DATA FOR REVIEW
==============================

(* ===== verification/AsyncLLM.v ===== *)
(** * The server's engine

    [engine/async_llm.py]: the requests' streams over the client of the engine
    core. A coroutine is split at its await; the transition system at the end
    interleaves the handlers' coroutines, the core's messages, the output
    handler, deaths, cancellations and the stop. *)

From S2P Require Import Prelude Output OutputProcessor Core CoreClient.

Section AsyncLLM.
Context `{Tokenizer}.
Variable repr_exn : exn -> string.
Variable encode : string -> list Z.

(** ** State *)

Record AsyncLLM := {
  al_core : AsyncMPClient;
  al_processor : OutputProcessor;
  al_error : option exn;
  al_death : string;
  al_deaths : nat;
  al_stopped : bool;
  al_closing : bool;
  al_started : bool;
  al_handling : bool;
  al_next_stream : nat
}.

#[export] Instance eta_AsyncLLM : Eta AsyncLLM := fun x =>
  Build_AsyncLLM (al_core x) (al_processor x) (al_error x) (al_death x) (al_deaths x)
    (al_stopped x) (al_closing x) (al_started x) (al_handling x) (al_next_stream x).

Definition new_AsyncLLM (core : AsyncMPClient) (has_tokenizer : bool) : AsyncLLM :=
  {| al_core := core; al_processor := new_OutputProcessor has_tokenizer; al_error := None;
     al_death := ""; al_deaths := 0; al_stopped := false; al_closing := false; al_started := false;
     al_handling := false; al_next_stream := 0 |}.

Definition is_dead (x : AsyncLLM) : bool := match al_error x with Some _ => true | None => false end.

Definition on_core {A} (m : M AsyncMPClient A) : M AsyncLLM A :=
  zoom al_core (fun c x => x <| al_core := c |>) m.
Definition on_streams {A} (m : M OutputProcessor A) : M AsyncLLM A :=
  zoom al_processor (fun p x => x <| al_processor := p |>) m.

(** [start]. *)
Definition al_start (x : AsyncLLM) : AsyncLLM :=
  x <| al_core ::= client_start |> <| al_started := true |> <| al_handling := true |>.

(** [_dead_error]. *)
Definition al_dead_error (x : AsyncLLM) : exn := EngineDeadError (al_death x).

(** [_shut_down_streams]. *)
Definition shut_down_streams (x : AsyncLLM) : AsyncLLM :=
  x <| al_handling := false |> <| al_processor ::= fail_all SHUTTING_DOWN |>.

(** [_on_loop(self._shut_down_streams)]: at once where the engine's loop is running, and otherwise as a callback that the loop
    runs in a later turn. *)
Definition on_loop_shut_down (on_loop : bool) (x : AsyncLLM) : AsyncLLM :=
  if negb (al_started x) then x else if on_loop then shut_down_streams x else x <| al_closing := true |>.

(** The loop's turn for that callback. *)
Definition run_scheduled (x : AsyncLLM) : AsyncLLM :=
  if al_closing x then shut_down_streams (x <| al_closing := false |>) else x.

(** [stop], on the loop's thread or another. *)
Definition al_stop (on_loop : bool) (alive : nat -> bool) (x : AsyncLLM) : AsyncLLM :=
  if al_stopped x then x else
  on_loop_shut_down on_loop (x <| al_stopped := true |> <| al_core ::= client_shutdown alive |>).

(** [abort]. *)
Definition al_abort (rid reason : string) : M AsyncLLM unit :=
  on_streams (modify (op_abort_request rid));;;
  let! x := gets id in
  if is_dead x || al_stopped x then ret tt else on_core (client_abort_request repr_exn rid reason).

(** [add_request], to its await: the future of the add, and the stream. *)
Definition al_add_begin (prompt : string + list Z) (sp : SamplingParams) (rid : string) :
    M AsyncLLM (nat * nat) :=
  let! x := gets id in
  let! ids :=
    match prompt with
    | inr ids => ret ids
    | inl text => if op_has_tokenizer (al_processor x) then ret (encode text) else raise AttributeError
    end in
  if bool_decide (is_Some (request_states (al_processor x) !! rid))
  then raise (DuplicateRequestId (rid +:+ " is already in flight"))
  else if al_stopped x then raise SHUTTING_DOWN
  else if is_dead x then raise (al_dead_error x)
  else
    let stream := al_next_stream x in
    modify (fun x => x <| al_next_stream := S stream |>
                       <| al_processor ::= fun p => p <| streams ::= <[stream := []]> |> |>);;;
    on_streams (modify (op_add_request rid ids (sp_skip_special_tokens sp) (Some stream)));;;
    let! future := try_except (on_core (add_begin repr_exn rid ids sp)) (fun e =>
      on_streams (modify (op_abort_request rid));;; raise e) in
    ret (future, stream).

(** ... and from it. *)
Definition al_add_end (rid : string) (outcome : Future) : M AsyncLLM unit :=
  try_except (on_core (add_end rid outcome)) (fun e =>
    match e with
    | CancelledError => al_abort rid "abort";;; raise e
    | e => on_streams (modify (op_abort_request rid));;; raise e
    end).

(** The [finally] of [_generate]. *)
Definition al_close (rid : string) (stream : nat) : M AsyncLLM unit :=
  let! x := gets id in
  match request_states (al_processor x) !! rid with
  | Some st => if bool_decide (rs_stream st = Some stream) then al_abort rid "abort" else ret tt
  | None => ret tt
  end.

(** [render_metrics], to its await. *)
Definition al_metrics_begin : M AsyncLLM (nat * nat) :=
  let! x := gets id in
  if is_dead x then raise (al_dead_error x) else on_core (metrics_begin repr_exn).

(** [_die]. *)
Definition al_die (d : Dead) (x : AsyncLLM) : AsyncLLM :=
  if is_dead x || al_stopped x then x else
  let x := x <| al_error := Some (default (EngineDeadError (dead_message d)) (dead_cause d)) |>
             <| al_death := dead_message d |> in
  (x <| al_processor ::= fail_all (al_dead_error x) |>) <| al_deaths ::= S |>.

(** One turn of [_handle_outputs]: nothing while the queue is empty; a death
    ends the handler. *)
Definition handle_output : M AsyncLLM unit :=
  let! item := on_core get_output in
  match item with
  | None => ret tt
  | Some (inl outs) => on_streams (process_outputs outs);;; ret tt
  | Some (inr d) => modify (al_die d);;; modify (fun x => x <| al_handling := false |>)
  end.

(** ** The transition system *)

(** A handler's coroutine waiting for its admission. *)
Record AddTask := { at_request : string; at_future : nat; at_stream : nat; at_cancelled : bool }.

(** [sys_used]: the ids requests ever had; the server draws them from
    [uuid4], so a new request's is none of them. *)
Record System := {
  sys_llm : AsyncLLM;
  sys_adds : list AddTask;
  sys_calls : list (nat * nat);
  sys_used : gset string
}.

Definition outcome_of (x : AsyncLLM) (a : nat) : Future := default FutPending (cl_futures (al_core x) !! a).

(** What a resumed coroutine sees: its cancellation first. *)
Definition task_outcome (x : AsyncLLM) (t : AddTask) : Future :=
  if at_cancelled t then FutCancelled else outcome_of x (at_future t).

Definition initial (has_tokenizer : bool) : System :=
  {| sys_llm := al_start (new_AsyncLLM new_AsyncMPClient has_tokenizer);
     sys_adds := []; sys_calls := []; sys_used := ∅ |}.

Definition with_llm (x : AsyncLLM) (s : System) : System :=
  {| sys_llm := x; sys_adds := sys_adds s; sys_calls := sys_calls s; sys_used := sys_used s |}.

==============================

ASSIGNMENT
Count every line of the records that holds "AddTask". State the number, nothing else.

ANSWER TO THIS EXERCISE
3